(Task goal): Below are lines of data. Give the number of them that contain the string "items", and nothing else.

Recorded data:
────────
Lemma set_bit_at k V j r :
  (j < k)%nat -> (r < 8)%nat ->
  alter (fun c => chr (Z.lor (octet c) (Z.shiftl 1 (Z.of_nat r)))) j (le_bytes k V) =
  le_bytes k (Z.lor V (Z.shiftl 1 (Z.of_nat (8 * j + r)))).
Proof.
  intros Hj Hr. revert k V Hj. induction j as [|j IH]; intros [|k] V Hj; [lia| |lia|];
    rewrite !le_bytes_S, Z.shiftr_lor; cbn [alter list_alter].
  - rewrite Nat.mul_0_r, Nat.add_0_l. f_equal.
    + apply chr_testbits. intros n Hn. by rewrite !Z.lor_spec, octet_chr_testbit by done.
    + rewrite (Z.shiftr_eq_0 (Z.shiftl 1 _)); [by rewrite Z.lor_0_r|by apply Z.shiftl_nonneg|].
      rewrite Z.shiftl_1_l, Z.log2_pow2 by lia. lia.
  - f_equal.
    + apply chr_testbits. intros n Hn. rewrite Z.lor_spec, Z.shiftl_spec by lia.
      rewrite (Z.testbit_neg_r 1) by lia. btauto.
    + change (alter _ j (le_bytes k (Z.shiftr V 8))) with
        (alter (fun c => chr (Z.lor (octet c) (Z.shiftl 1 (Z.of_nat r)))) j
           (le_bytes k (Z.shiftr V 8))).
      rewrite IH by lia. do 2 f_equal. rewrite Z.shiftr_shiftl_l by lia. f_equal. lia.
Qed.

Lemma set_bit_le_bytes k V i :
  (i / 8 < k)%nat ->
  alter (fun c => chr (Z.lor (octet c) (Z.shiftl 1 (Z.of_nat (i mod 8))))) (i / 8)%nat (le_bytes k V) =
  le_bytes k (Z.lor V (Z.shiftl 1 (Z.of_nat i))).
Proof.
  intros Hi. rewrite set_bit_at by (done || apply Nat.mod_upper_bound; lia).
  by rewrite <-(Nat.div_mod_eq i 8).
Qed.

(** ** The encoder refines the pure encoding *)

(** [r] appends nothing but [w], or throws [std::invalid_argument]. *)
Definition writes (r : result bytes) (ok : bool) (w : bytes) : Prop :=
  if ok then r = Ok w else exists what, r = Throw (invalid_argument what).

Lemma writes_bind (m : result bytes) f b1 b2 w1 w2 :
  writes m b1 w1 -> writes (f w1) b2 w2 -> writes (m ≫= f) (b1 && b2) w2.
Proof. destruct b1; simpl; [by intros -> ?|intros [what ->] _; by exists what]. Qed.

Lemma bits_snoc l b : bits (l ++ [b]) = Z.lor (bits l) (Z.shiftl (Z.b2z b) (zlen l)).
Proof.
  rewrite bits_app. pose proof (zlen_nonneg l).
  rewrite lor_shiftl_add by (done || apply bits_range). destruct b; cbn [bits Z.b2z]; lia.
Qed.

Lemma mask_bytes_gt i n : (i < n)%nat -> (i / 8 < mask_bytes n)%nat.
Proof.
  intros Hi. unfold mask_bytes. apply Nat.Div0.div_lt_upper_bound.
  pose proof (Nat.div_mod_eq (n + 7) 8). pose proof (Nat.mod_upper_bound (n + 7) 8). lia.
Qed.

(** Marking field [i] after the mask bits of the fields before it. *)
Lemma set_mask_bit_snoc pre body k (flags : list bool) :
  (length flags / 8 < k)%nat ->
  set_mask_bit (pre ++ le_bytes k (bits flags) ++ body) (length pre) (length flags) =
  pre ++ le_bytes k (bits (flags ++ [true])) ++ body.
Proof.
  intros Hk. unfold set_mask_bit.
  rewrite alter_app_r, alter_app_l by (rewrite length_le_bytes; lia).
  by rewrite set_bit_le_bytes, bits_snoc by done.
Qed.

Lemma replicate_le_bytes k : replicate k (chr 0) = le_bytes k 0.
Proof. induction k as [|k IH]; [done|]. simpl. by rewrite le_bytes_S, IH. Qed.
────────
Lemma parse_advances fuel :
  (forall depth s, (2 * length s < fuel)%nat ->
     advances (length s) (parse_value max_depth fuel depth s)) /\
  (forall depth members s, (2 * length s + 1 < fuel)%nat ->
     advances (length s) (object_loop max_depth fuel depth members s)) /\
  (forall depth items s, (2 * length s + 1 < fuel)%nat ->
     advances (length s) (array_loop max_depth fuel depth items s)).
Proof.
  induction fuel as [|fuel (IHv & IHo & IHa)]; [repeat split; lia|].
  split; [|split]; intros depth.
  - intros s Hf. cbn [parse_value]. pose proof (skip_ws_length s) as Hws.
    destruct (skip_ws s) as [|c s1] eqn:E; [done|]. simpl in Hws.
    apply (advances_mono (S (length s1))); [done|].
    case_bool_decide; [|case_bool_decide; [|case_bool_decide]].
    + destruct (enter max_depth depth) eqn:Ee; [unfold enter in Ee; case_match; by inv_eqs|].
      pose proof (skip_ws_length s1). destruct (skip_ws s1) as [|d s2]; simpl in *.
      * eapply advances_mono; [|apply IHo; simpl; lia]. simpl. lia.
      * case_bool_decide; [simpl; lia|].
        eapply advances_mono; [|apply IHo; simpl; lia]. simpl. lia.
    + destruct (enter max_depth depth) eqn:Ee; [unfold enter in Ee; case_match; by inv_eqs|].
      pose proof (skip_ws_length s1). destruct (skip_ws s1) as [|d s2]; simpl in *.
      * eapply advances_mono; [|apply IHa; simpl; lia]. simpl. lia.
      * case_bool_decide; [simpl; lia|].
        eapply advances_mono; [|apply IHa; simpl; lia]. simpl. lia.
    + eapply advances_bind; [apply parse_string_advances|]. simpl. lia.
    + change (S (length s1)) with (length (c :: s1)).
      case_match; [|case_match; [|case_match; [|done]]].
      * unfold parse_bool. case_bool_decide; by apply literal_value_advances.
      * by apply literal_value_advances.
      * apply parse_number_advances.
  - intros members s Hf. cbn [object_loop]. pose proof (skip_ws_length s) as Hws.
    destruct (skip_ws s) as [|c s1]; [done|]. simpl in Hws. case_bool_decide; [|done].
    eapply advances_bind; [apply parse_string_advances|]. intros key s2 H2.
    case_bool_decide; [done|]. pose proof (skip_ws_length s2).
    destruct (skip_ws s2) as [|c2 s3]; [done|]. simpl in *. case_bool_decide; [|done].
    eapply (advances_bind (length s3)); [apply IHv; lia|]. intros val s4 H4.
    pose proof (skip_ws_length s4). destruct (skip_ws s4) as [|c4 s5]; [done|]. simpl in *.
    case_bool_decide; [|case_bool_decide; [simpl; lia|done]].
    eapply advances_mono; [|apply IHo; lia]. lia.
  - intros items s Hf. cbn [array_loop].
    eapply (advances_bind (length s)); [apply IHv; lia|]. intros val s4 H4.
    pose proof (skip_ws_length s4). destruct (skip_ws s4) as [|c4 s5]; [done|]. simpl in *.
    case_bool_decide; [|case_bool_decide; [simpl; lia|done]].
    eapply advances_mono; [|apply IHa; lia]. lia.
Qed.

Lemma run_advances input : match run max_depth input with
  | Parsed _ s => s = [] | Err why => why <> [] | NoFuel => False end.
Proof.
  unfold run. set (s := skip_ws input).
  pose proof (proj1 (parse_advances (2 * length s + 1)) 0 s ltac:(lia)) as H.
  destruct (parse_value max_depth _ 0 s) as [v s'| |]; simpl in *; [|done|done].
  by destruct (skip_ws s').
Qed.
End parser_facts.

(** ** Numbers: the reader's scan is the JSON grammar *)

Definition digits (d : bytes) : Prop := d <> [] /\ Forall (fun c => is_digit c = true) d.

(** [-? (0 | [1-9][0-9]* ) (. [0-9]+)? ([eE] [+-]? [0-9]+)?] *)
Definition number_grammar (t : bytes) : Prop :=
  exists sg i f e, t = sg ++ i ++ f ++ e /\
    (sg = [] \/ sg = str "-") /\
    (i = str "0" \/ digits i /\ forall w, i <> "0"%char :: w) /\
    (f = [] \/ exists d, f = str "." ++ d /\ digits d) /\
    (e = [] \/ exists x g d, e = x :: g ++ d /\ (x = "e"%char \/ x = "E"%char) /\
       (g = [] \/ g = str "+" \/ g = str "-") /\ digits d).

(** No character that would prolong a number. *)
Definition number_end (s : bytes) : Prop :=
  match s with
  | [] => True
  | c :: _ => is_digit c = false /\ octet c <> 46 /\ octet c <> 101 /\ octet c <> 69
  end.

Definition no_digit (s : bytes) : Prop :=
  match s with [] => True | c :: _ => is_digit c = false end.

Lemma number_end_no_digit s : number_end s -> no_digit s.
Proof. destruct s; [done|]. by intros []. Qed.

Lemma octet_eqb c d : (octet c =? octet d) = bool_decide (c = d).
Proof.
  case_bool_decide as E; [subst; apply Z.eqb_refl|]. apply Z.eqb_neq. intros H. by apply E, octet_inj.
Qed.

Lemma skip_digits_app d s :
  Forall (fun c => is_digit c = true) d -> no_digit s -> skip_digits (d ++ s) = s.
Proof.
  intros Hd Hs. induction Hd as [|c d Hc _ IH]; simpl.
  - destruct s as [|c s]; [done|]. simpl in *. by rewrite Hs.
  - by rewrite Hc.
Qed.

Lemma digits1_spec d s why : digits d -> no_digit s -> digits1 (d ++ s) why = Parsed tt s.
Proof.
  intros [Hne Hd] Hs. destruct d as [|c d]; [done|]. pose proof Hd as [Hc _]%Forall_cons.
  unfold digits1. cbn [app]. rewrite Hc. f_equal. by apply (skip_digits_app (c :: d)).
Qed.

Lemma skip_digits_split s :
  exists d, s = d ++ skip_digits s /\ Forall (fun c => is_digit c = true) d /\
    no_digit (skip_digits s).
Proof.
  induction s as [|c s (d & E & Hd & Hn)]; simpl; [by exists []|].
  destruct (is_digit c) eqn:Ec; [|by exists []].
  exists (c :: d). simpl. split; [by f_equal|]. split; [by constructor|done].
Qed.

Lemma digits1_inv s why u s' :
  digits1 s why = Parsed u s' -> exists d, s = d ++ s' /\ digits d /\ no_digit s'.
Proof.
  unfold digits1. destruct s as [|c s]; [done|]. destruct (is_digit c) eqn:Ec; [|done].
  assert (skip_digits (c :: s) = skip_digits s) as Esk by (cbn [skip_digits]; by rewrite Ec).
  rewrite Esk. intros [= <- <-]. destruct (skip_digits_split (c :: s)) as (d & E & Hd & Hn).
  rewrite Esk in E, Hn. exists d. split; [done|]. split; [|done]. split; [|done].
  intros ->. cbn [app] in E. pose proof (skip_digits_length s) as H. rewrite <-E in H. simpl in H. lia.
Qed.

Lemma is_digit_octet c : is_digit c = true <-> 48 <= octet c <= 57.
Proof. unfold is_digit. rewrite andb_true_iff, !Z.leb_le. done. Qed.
────────
(Reply): 3